An estimated 2 million babies die within their first 24 hours each year worldwide and the United States has the second worst newborn mortality rate in the developed world, according to a new report.
American babies are three times more likely to die in their first month as children born in Japan, and newborn mortality is 2.5 times higher in the United States than in Finland, Iceland or Norway, Save the Children researchers found.
Only Latvia, with six deaths per 1,000 live births, has a higher death rate for newborns than the United States, which is tied near the bottom of industrialized nations with Hungary, Malta, Poland and Slovakia with five deaths per 1,000 births.

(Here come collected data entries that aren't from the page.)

Definition health : RouteInfo :=
  {| Method := "GET"; Path := "/health"; RequestType := None;
     ResponseType := Some (TMap (TBasic KString) TInterface);
     Module_ := "health"; Summary := "Health check" |}.

(** The routes of [TestBuildPaths]. *)
Definition testRoutes : list RouteInfo := [listUsers; createUser; health].

Definition testGenerator : Generator :=
  {| routes := testRoutes; typeSchemas := ∅ |}.

(** A route with a method that has no slot. *)
Definition patchItems : RouteInfo :=
  {| Method := "PATCH"; Path := "/items"; RequestType := Some TestRequest;
     ResponseType := None; Module_ := "items"; Summary := "Patch item" |}.

End Examples.

(* ===================================================================== *)
(** ** [internal/docs]: the documentation handler and its routes *)
(* ===================================================================== *)

(** What the handlers read of an [*http.Request]: [r.TLS != nil] is
    [Req_TLS]; the header map holds canonical keys. *)
Record Request := {
  Req_Method : string;
  URL_Path   : string;
  Req_Host   : string;
  Req_TLS    : bool;
  Req_Header : gmap string (list string)
}.

(** What a handler does to its [http.ResponseWriter]: one of the three
    library calls that answer for it, or headers, status and body written
    by hand. *)
Inductive Reply :=
| http_Error (error : string) (code : nat)
| http_Redirect (url : string) (code : nat)
| http_ServeFile (name : string)
| Written (header : gmap string (list string)) (statusCode : nat) (body : string).

(** [os.Stat] as the handlers use it: found, [os.IsNotExist], or another
    error. *)
Inductive StatResult := StatFound | StatNotExist | StatFailed.

(** The file system and [filepath.Join] of the standard library. *)
Class FileSystem := {
  os_Stat       : string → StatResult;
  os_ReadFile   : string → string + string;
  filepath_Join : string → string → string
}.

(** [internal/config]. *)
Class Config := {
  config_GetString : string → string;
  config_GetInt    : string → Z
}.
(** * The static site generator of src/index.ts

    A shallow embedding of the build script.  JavaScript strings are
    sequences of UTF-16 code units, the metadata object is a finite map
    from strings to strings, and the effects of the script (console
    output, directory creation, file writes, thrown exceptions) are
    threaded through a small trace-and-exception monad.

    The string methods and Node's [path] module are modelled after the
    language and the library.  Everything else the script calls to
    obtain text (directory listings and file contents, pandoc, the
    Handlebars templates, cheerio and highlight.js, terser,
    html-minifier) is gathered in a record of collaborators over which
    the script is parametrised; reading files is assumed to succeed and
    leaves no trace. *)

From Stdlib Require Import ZArith NArith List String Ascii Lia Bool.
From stdpp Require Import base list gmap.

Local Open Scope Z_scope.

(** ** JavaScript strings *)

(** A JavaScript string is a finite sequence of 16-bit code units. *)
Abbreviation jstring := (list N).

(** String literals of the source. *)
Definition js (s : string) : jstring :=
  List.map N_of_ascii (list_ascii_of_string s).

Module JS.

(** [s.split(sep)] for a one-character separator: the pieces between
    the occurrences of [sep]; never the empty array. *)
Fixpoint split (sep : N) (s : jstring) : list jstring :=
  match s with
  | [] => [[]]
  | c :: s' =>
      if N.eqb c sep then [] :: split sep s'
      else match split sep s' with
           | [] => [[c]]
           | piece :: pieces => (c :: piece) :: pieces
           end
  end.

(** [pieces.join(sep)], the inverse of [split]. *)
Fixpoint join (sep : N) (pieces : list jstring) : jstring :=
  match pieces with
  | [] => []
  | [p] => p
  | p :: ps => p ++ sep :: join sep ps
  end.

Fixpoint startsWith (needle s : jstring) : bool :=
  match needle, s with
  | [], _ => true
  | _ :: _, [] => false
  | a :: needle', b :: s' => N.eqb a b && startsWith needle' s'
  end.

(** [s.indexOf(needle)], counting from position [i]: the first
    position at which [needle] occurs, or [-1]. *)
Fixpoint indexOf_from (i : Z) (needle s : jstring) : Z :=
  if startsWith needle s then i
  else match s with
       | [] => -1
       | _ :: s' => indexOf_from (i + 1) needle s'
       end.

Definition indexOf (needle s : jstring) : Z := indexOf_from 0 needle s.

(** [s.includes(needle)] *)
Definition includes (needle s : jstring) : bool :=
  negb (indexOf needle s =? -1).

(** [s.endsWith(needle)] *)
Definition endsWith (needle s : jstring) : bool :=
  startsWith (rev needle) (rev s).

(** Relative index of [slice]: negative positions count from the end,
    and everything is clamped to [0 .. s.length]. *)
Definition clamp (len k : Z) : Z :=
  if k <? 0 then Z.max (len + k) 0 else Z.min k len.

(** [s.slice(from, to)] *)
Definition slice (s : jstring) (from to : Z) : jstring :=
  let len := Z.of_nat (length s) in
  let a := clamp len from in
  let b := clamp len to in
  firstn (Z.to_nat (b - a)) (skipn (Z.to_nat a) s).

(** WhiteSpace and LineTerminator code units of ECMAScript, the ones
    [trim] removes. *)
Definition isWhite (c : N) : bool :=
  let c := Z.of_N c in
  (c =? 9) || (c =? 10) || (c =? 11) || (c =? 12) || (c =? 13)
  || (c =? 32) || (c =? 160) || (c =? 5760)
  || ((8192 <=? c) && (c <=? 8202))
  || (c =? 8232) || (c =? 8233) || (c =? 8239) || (c =? 8287)
  || (c =? 12288) || (c =? 65279).

Fixpoint trimStart (s : jstring) : jstring :=
  match s with
  | [] => []
  | c :: s' => if isWhite c then trimStart s' else s
  end.

(** [s.trim()] *)
Definition trim (s : jstring) : jstring :=
  rev (trimStart (rev (trimStart s))).

End JS.

(** ** The POSIX flavour of Node's [path] module

    [path.parse] and [path.join] are library functions; they are
    modelled after lib/path.js.  [normalizeString] walks the
    slash-separated segments of a path and keeps the resolved segments;
    [parse] scans the path from its end. *)

Module Path.

Definition slash : N := 47.
Definition dot : N := 46.

Definition isSlash (c : N) : bool := N.eqb c slash.
Definition isDot (c : N) : bool := N.eqb c dot.

(** The object [path.parse] returns. *)
Record ParsedPath : Type := mkParsed {
  root : jstring;
  dir : jstring;
  base : jstring;
  ext : jstring;
  name : jstring
}.

(** One segment of [normalizeString].  [res] holds the segments kept
    so far, the last one first.  Empty segments and [.] are dropped;
    [..] removes the last kept segment unless there is none or it is
    itself [..], in which case [..] is kept when the path is relative
    ([allowAboveRoot]); every other segment is kept. *)
Definition normalizeSegment (allowAboveRoot : bool) (res : list jstring)
  (seg : jstring) : list jstring :=
  if decide (seg = [] \/ seg = [dot]) then res
  else if decide (seg = [dot; dot]) then
    match res with
    | [] => if allowAboveRoot then [seg] else []
    | top :: below =>
        if decide (top = [dot; dot])
        then (if allowAboveRoot then seg :: res else res)
        else below
    end
  else seg :: res.

Definition normalizeString (path : jstring) (allowAboveRoot : bool) : jstring :=
  JS.join slash
    (rev (fold_left (normalizeSegment allowAboveRoot) (JS.split slash path) [])).

(** [path.normalize] *)
Definition normalize (path : jstring) : jstring :=
  match path with
  | [] => [dot]
  | c0 :: _ =>
      let isAbsolute := isSlash c0 in
      let trailingSeparator := isSlash (List.last path 0%N) in
      let p := normalizeString path (negb isAbsolute) in
      match p with
      | [] => if isAbsolute then [slash]
              else if trailingSeparator then [dot; slash] else [dot]
      | _ :: _ =>
          let p := if trailingSeparator then p ++ [slash] else p in
          if isAbsolute then slash :: p else p
      end
  end.

(** [path.join(...args)]: the non-empty arguments, separated by
    slashes, normalized. *)
Definition join (args : list jstring) : jstring :=
  match List.filter (fun a => negb (bool_decide (a = []))) args with
  | [] => [dot]
  | parts => normalize (JS.join slash parts)
  end.

Fixpoint dropSlashes (s : jstring) : jstring :=
  match s with
  | [] => []
  | c :: s' => if isSlash c then dropSlashes s' else s
  end.

(** The code units before the first occurrence of a unit satisfying
    [stop], and what starts at that occurrence. *)
Fixpoint break (stop : N -> bool) (s : jstring) : jstring * jstring :=
  match s with
  | [] => ([], [])
  | c :: s' =>
      if stop c then ([], s)
      else let (before, rest) := break stop s' in (c :: before, rest)
  end.

(** [path.parse].  The library scans the path backwards (not looking
    at the leading slash of an absolute path): it skips trailing
    slashes, reads the base name up to the next slash, and remembers
    the right-most dot of the base name.  Here the same scan runs
    forwards over the reversed path. *)
Definition parse (path : jstring) : ParsedPath :=
  match path with
  | [] => mkParsed [] [] [] [] []
  | c0 :: tl =>
      let isAbsolute := isSlash c0 in
      let rootPart := if isAbsolute then [slash] else [] in
      let scanned := if isAbsolute then tl else path in
      let (rbase, rest) := break isSlash (dropSlashes (rev scanned)) in
      (* [rest] is empty when no slash was met (startPart = 0) *)
      let sawSlash := negb (bool_decide (rest = [])) in
      let base := rev rbase in
      let dir := match rest with
                 | [] => rootPart
                 | _ :: rdir => rootPart ++ rev rdir
                 end in
      match break isDot rbase with
      | (_, []) => mkParsed rootPart dir base [] base
      | (rpost, _ :: rpre) =>
          (* base = rev rpre ++ dot :: rev rpost, rpost free of dots *)
          if bool_decide (rpre = [])
             || (bool_decide (rpre = [dot]) && bool_decide (rpost = [])
                 && (sawSlash || negb isAbsolute))
          then mkParsed rootPart dir base [] base
          else mkParsed rootPart dir base (dot :: rev rpost) (rev rpre)
      end
  end.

The joke, of course, is that so many on the right piss and moan concerning abortion while our nation blithely permits the deaths really born children. We grieve over terminated pregnancies, but turn our eyes and silence our collective outrage when real children die due to inequities in the delivery of health care that are directly related to socio-economic inequality. Weeping over aborted fetuses (feti? I am never sure how to make a plural of a Latinate word in English) costs no one anything, entails no risk, and threatens the established social and economic consensus not at all. Redressing the imbalance that is demonstrated by the fatality rates of newborns, however, would pose all sorts of risks to our current status quo. This, I contend, is the difference.
That and, perhaps, a slightly warped moral compass that prefers the theoretically alive to the very real alive. Those who are not yet alive have only a theoretical demand upon our care and concern. Those who actually have been born, however, come situated with all sorts of racial and socio-economic baggage that allows us to ignore their plight because we can deem them of less worth, and therefore less in need of our concern.